The specific embodiments of the present invention are described in further detail below, but the present invention is not limited to these embodiments, and any improvement or substitution in the basic spirit of the present embodiment still belongs to the scope of protection of the claims of the present invention.

Example 1

(1) Sodium chloride, polyvinylpyrrolidone K90 with an average molecular weight of ≥120,000, sodium alginate, and deionized water were prepared into solution A according to the mass ratio of 1:0.2:20:450; specifically: first deionized The water is heated to 40°C, and under the action of ultrasonic waves, polyvinylpyrrolidone K90, chloride and sodium alginate are dissolved in it in turn, and the reaction is maintained for 50min.

(2) take by weighing the silver nitrate equimolar with sodium chloride, then respectively make solution B with silver nitrate, 25% ammonia water, deionized water according to the mass ratio of 1:5.5:6; specifically: first under normal temperature conditions Dissolving silver nitrate in water, then adding 25% ammonia water dropwise to the silver nitrate solution under stirring conditions, and maintaining the stirring reaction for 4 min to obtain;

(3) under 40 ℃ of water bath heating and stirring, the solution B was added dropwise to the solution A, and the stirring was terminated when the reaction solution became milky white, and the crystalline product C was obtained by standing at a constant temperature for 15 min at 45 ℃;

(4) After placing the crystallized product C in the molding equipment, according to the mass ratio of the crystallized product C and the soluble non-halide salt solution of 1:7, the crystallized product C was added to the 2% calcium lactate solution for cross-linking reaction 12min, soaked with deionized water for 4 times, finally steam dried, cooled to room temperature is the finished product.

Example 2

(1) Potassium chloride, polyvinylpyrrolidone K90 with an average molecular weight of ≥120,000, sodium alginate, and deionized water were prepared into solution A according to the mass ratio of 1:0.1:15:400; specifically: first deionized The water is heated to 30°C, and under the action of ultrasonic wave, polyvinylpyrrolidone K90, chloride and sodium alginate are dissolved in it in turn, and the reaction is maintained for 60min.

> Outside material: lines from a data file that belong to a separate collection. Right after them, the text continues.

(** Skipping blanks and copying a word, as one step. *)
Lemma skip_copy_spec l arr :
  0 ∈ l -> List.length arr = Z.to_nat RAMFS_MAX_PATH ->
  exists arr', 0 ∈ after_word l /\
    (b ← skip_blanks l; copy_word b arr 0) =
    Ok (if 255 <? Z.of_nat (List.length (first_word l)) then inl (- Errno.ENAMETOOLONG)
        else inr (after_word l, arr', Z.of_nat (List.length (first_word l)))) /\
    cstr arr' = first_word l.
Proof.
  intros H Ha. destruct (skip_blanks_spec l H) as [-> H0]. cbn [mbind res_bind].
  destruct (word_of_split _ H0) as (c & r & E & Hc & Hr).
  assert (after_word l = c :: r) as Eaw.
  { unfold after_word. rewrite E at 1. unfold first_word. by rewrite drop_app_length. }
  rewrite Eaw. pose proof (word_of_chars (drop_blanks l)) as Hw. fold (first_word l) in *.
  exists (first_word l ++ 0 :: drop (List.length (first_word l) + 1) arr).
  split; [done|]. split; [|by apply cstr_app_nul, word_chars_nonul].
  rewrite E, copy_word_spec by done. done.
Qed.

Lemma parse_mount_path_cases l a0 b0 :
  0 ∈ l -> List.length a0 = Z.to_nat RAMFS_MAX_PATH -> List.length b0 = Z.to_nat RAMFS_MAX_PATH ->
  exists a b, parse_mount_path l a0 b0 = Ok (line_code l, a, b) /\
    (line_code l = 0 -> cstr a = first_word l /\ cstr b = second_word l).
Proof.
  intros H Ha Hb.
  destruct (skip_copy_spec l a0 H Ha) as (a & H1 & E1 & Ca).
  destruct (skip_copy_spec (after_word l) b0 H1 Hb) as (b & _ & E2 & Cb).
  unfold parse_mount_path, line_code, word_code, second_word in *.
  change (- Errno.ENAMETOOLONG) with (-36) in *. change (- Errno.EINVAL) with (-22) in *.
  destruct (skip_blanks l) as [b1|] eqn:S1; [|discriminate]. cbn [mbind res_bind] in E1 |- *.
  rewrite E1. cbn [mbind res_bind].
  destruct (Z.ltb_spec 255 (Z.of_nat (List.length (first_word l)))); [by eexists _, _|].
  rewrite length_zero_eqb. case_bool_decide; [by eexists _, _|].
  destruct (skip_blanks (after_word l)) as [b2|] eqn:S2; [|discriminate]. cbn [mbind res_bind] in E2 |- *.
  rewrite E2. cbn [mbind res_bind].
  destruct (Z.ltb_spec 255 (Z.of_nat (List.length (first_word (after_word l))))); [by eexists _, _|].
  rewrite length_zero_eqb. case_bool_decide; by eexists _, _.
Qed.
Lemma fs_info_freed_once_witness :
  info_allocs (ramfs_free_fc (snd (ramfs_init_fs_context true (FsContext None 0)))) = 0.
Proof.
  pose proof (fs_info_freed_once (FsContext None 0) true eq_refl) as H. apply H.
Defined.
(* ===== verification/RamfsNommu.v ===== *)
(** * RamfsNommu: shared mappings of ramfs files without an MMU

    Models [fs/ramfs/file-nommu.c]: [ramfs_nommu_expand_for_mapping], which gives
    an empty file physically adjacent pages, [ramfs_nommu_resize],
    [ramfs_nommu_setattr], [ramfs_nommu_get_unmapped_area], which finds such pages
    for a mapping, and [ramfs_nommu_mmap].  A page is its frame number; the state
    of a file is its size, the page cache, and the reference counts of all
    allocated frames. *)

From Stdlib Require Import ZArith Lia.
From stdpp Require Import base list gmap list_numbers.
From S2P Require Import Prelude.

(** ** State *)

Definition PAGE_SHIFT : Z := 12.
Definition PAGE_SIZE : Z := 4096.
Definition MAX_ORDER : Z := 11.

Record nst := Nst {
  i_size : Z;
  cache : gmap Z Z;          (** index in the file to frame *)
  refs : gmap Z Z;           (** allocated frames and their reference counts *)
  cleared : gset Z;          (** frames set to zero here *)
  ready : gset Z             (** frames marked dirty and up to date *)
}.

(** Callees outside this file. *)
Record nenv := NEnv {
  get_order : Z -> Z;
  inode_newsize_ok : Z -> Z;
  alloc_pages : option Z;                            (** first frame *)
  add_to_page_cache : Z -> Z;                        (** result for an index *)
  nommu_shrink_inode_mappings : Z;
  setattr_prepare : Z;
  kcalloc_ok : bool;
  find_get_pages_contig : gmap Z Z -> Z -> nat -> list Z;
  truncate_setsize : Z -> M nst unit
}.

Definition set_size z (s : nst) := Nst z (cache s) (refs s) (cleared s) (ready s).
Definition set_cache c (s : nst) := Nst (i_size s) c (refs s) (cleared s) (ready s).
Definition set_refs r (s : nst) := Nst (i_size s) (cache s) r (cleared s) (ready s).
Definition set_cleared c (s : nst) := Nst (i_size s) (cache s) (refs s) c (ready s).
Definition set_ready r (s : nst) := Nst (i_size s) (cache s) (refs s) (cleared s) r.

(** One reference more, one less; a frame without references is freed. *)
Definition get_page (p : Z) : M nst unit := s ← get;
  match refs s !! p with
  | Some n => put (set_refs (<[p := n + 1]> (refs s)) s)
  | None => abort Dangling
  end.
Definition put_page (p : Z) : M nst unit := s ← get;
  match refs s !! p with
  | Some n => put (set_refs (if n =? 1 then delete p (refs s) else <[p := n - 1]> (refs s)) s)
  | None => abort Dangling
  end.

(** [f] on each element, in order. *)
Fixpoint for_each (f : Z -> M nst unit) (l : list Z) : M nst unit :=
  match l with [] => mret tt | x :: l => _ ← f x; for_each f l end.

Section Nommu.
Context (E : nenv).

(** ** Growing an empty file *)

(** The loop that attaches the pages: index [loop] gets frame [pages + loop]; on
    failure the pages from there on are freed. *)
Fixpoint attach (pages npages : Z) (fuel : nat) (loop : Z) : M nst Z :=
  match fuel with
  | O => mret 0
  | S fuel =>
      let ret := add_to_page_cache E loop in
      if ret <? 0 then
        _ ← for_each put_page (map (Z.add pages) (seqZ loop (npages - loop)));   (* add_error *)
        mret ret
      else
        let page := pages + loop in
        _ ← get_page page;
        _ ← modify (fun s => set_cache (<[loop := page]> (cache s)) s);
        _ ← modify (fun s => set_ready ({[page]} ∪ ready s) s);
        _ ← put_page page;
        attach pages npages fuel (loop + 1)
  end.

Definition npages_of (size : Z) : Z := Z.shiftr (u64 (size + PAGE_SIZE - 1)) PAGE_SHIFT.

Definition ramfs_nommu_expand_for_mapping (newsize : Z) : M nst Z :=
  let order := get_order E newsize in
  if MAX_ORDER <=? order then mret (- Errno.EFBIG)
  else
    let ret := inode_newsize_ok E newsize in
    if negb (ret =? 0) then mret ret
    else
      _ ← modify (set_size newsize);
      match alloc_pages E with
      | None => mret (- Errno.ENOMEM)
      | Some pages =>
          let xpages := Z.shiftl 1 order in
          let npages := npages_of newsize in
          (* alloc_pages and split_page *)
          _ ← for_each (fun p => modify (fun s => set_refs (<[p := 1]> (refs s)) s)) (map (Z.add pages) (seqZ 0 xpages));
          _ ← for_each put_page (map (Z.add pages) (seqZ npages (xpages - npages)));
          _ ← for_each (fun p => modify (fun s => set_cleared ({[p]} ∪ cleared s) s)) (map (Z.add pages) (seqZ 0 npages));
          attach pages npages (Z.to_nat npages) 0
      end.

(** ** Changing the size *)

Definition ramfs_nommu_resize (newsize size : Z) : M nst Z :=
  if size =? 0 then
    if negb (Z.shiftr newsize 32 =? 0) then mret (- Errno.EFBIG)
    else ramfs_nommu_expand_for_mapping newsize
  else if (newsize <? size) && (nommu_shrink_inode_mappings E <? 0) then mret (nommu_shrink_inode_mappings E)
  else _ ← truncate_setsize E newsize; mret 0.

Definition ATTR_SIZE : Z := 8.
Definition ATTR_MTIME : Z := 32.
Definition ATTR_CTIME : Z := 64.

(** The result, the attributes copied by setattr_copy if it is reached, and
    [ia_valid] afterwards. *)
Definition ramfs_nommu_setattr (ia_valid ia_size : Z) : M nst (Z * option Z * Z) :=
  if negb (setattr_prepare E =? 0) then mret (setattr_prepare E, None, ia_valid)
  else if hasb ia_valid ATTR_SIZE then
    s ← get;
    if negb (ia_size =? i_size s) then
      ret ← ramfs_nommu_resize ia_size (i_size s);
      if (ret <? 0) || (ia_valid =? ATTR_SIZE) then mret (ret, None, ia_valid)
      else mret (ret, Some ia_valid, ia_valid)
    else mret (0, Some (Z.lor ia_valid (Z.lor ATTR_MTIME ATTR_CTIME)), ia_valid)
  else mret (0, Some ia_valid, ia_valid).

(** ** Finding a place for a mapping *)

(** Each page is the one after its predecessor. *)
Fixpoint adjacent (page : Z) (ps : list Z) : bool :=
  match ps with [] => true | p :: ps => (p =? page) && adjacent (page + 1) ps end.

Definition page_address (p : Z) : Z := Z.shiftl p PAGE_SHIFT.

Definition ramfs_nommu_get_unmapped_area (len pgoff : Z) : M nst Z :=
  s ← get;
  let lpages := npages_of len in
  let maxpages := npages_of (i_size s) in
  if maxpages <=? pgoff then mret (- Errno.ENOSYS)
  else if maxpages - pgoff <? lpages then mret (- Errno.ENOSYS)
  else if negb (kcalloc_ok E) then mret (- Errno.ENOSYS)
  else
    let pages := find_get_pages_contig E (cache s) pgoff (Z.to_nat lpages) in
    _ ← for_each get_page pages;
    ret ← (if negb (bool_decide (Z.of_nat (length pages) = lpages)) then mret (- Errno.ENOSYS)
           else match pages with
                | [] => abort OutOfBounds
                | p :: ps => mret (if adjacent (p + 1) ps then page_address p else - Errno.ENOSYS)
                end);
    _ ← for_each put_page pages;
    mret ret.

Definition VM_SHARED : Z := 0x8.
Definition VM_MAYSHARE : Z := 0x80.

(** The operations of the area afterwards: generic_file_vm_ops or none. *)
Definition ramfs_nommu_mmap (vm_flags : Z) : Z * bool :=
  if negb (hasb vm_flags (Z.lor VM_SHARED VM_MAYSHARE)) then (- Errno.ENOSYS, false) else (0, true).

(** ** Loops over pages *)

Definition cnt (p : Z) (l : list Z) : Z := Z.of_nat (length (filter (fun x => x = p) l)).

Lemma cnt_cons p x l : cnt p (x :: l) = (if decide (x = p) then 1 else 0) + cnt p l.
Proof. unfold cnt. rewrite filter_cons. case_decide; cbn; lia. Qed.

Lemma cnt_nonneg p l : 0 <= cnt p l.
Proof. unfold cnt. lia. Qed.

(2) take by weighing the silver nitrate that is equimolar with potassium chloride, then respectively silver nitrate, 25% ammonia water, deionized water are made into solution B according to the mass ratio of 1:5:5; specifically: first under normal temperature conditions Dissolving silver nitrate in water, then adding 25% ammonia water dropwise to the silver nitrate solution under stirring conditions, and maintaining the stirring reaction for 3 min to obtain;

(3) under 40 ℃ of water bath heating and stirring, solution B is added dropwise to solution A, and the stirring is terminated when the reaction solution becomes milky white, and the crystalline product C is obtained by standing at a constant temperature at 40 ℃ for curing for 10 min;

(4) After placing the crystallized product C in the molding equipment to shape, then according to the mass ratio of the crystallized product C to the soluble non-halide salt solution of 1:10, the crystallized product C was added to the 1% zinc nitrate solution for cross-linking reaction 10min, soaked with deionized water for 5 times, finally dried with steam, and cooled to room temperature is the finished product

Example 3

(1) ammonium chloride, polyvinylpyrrolidone K90 with an average molecular weight of ≥120,000, sodium alginate, and deionized water were prepared into solution A according to the mass ratio of 1:0.3:25:500; specifically: first deionized The water is heated to 50°C, and under the action of ultrasonic waves, polyvinylpyrrolidone K90, chloride and sodium alginate are dissolved in it in turn, and the reaction is maintained for 30min.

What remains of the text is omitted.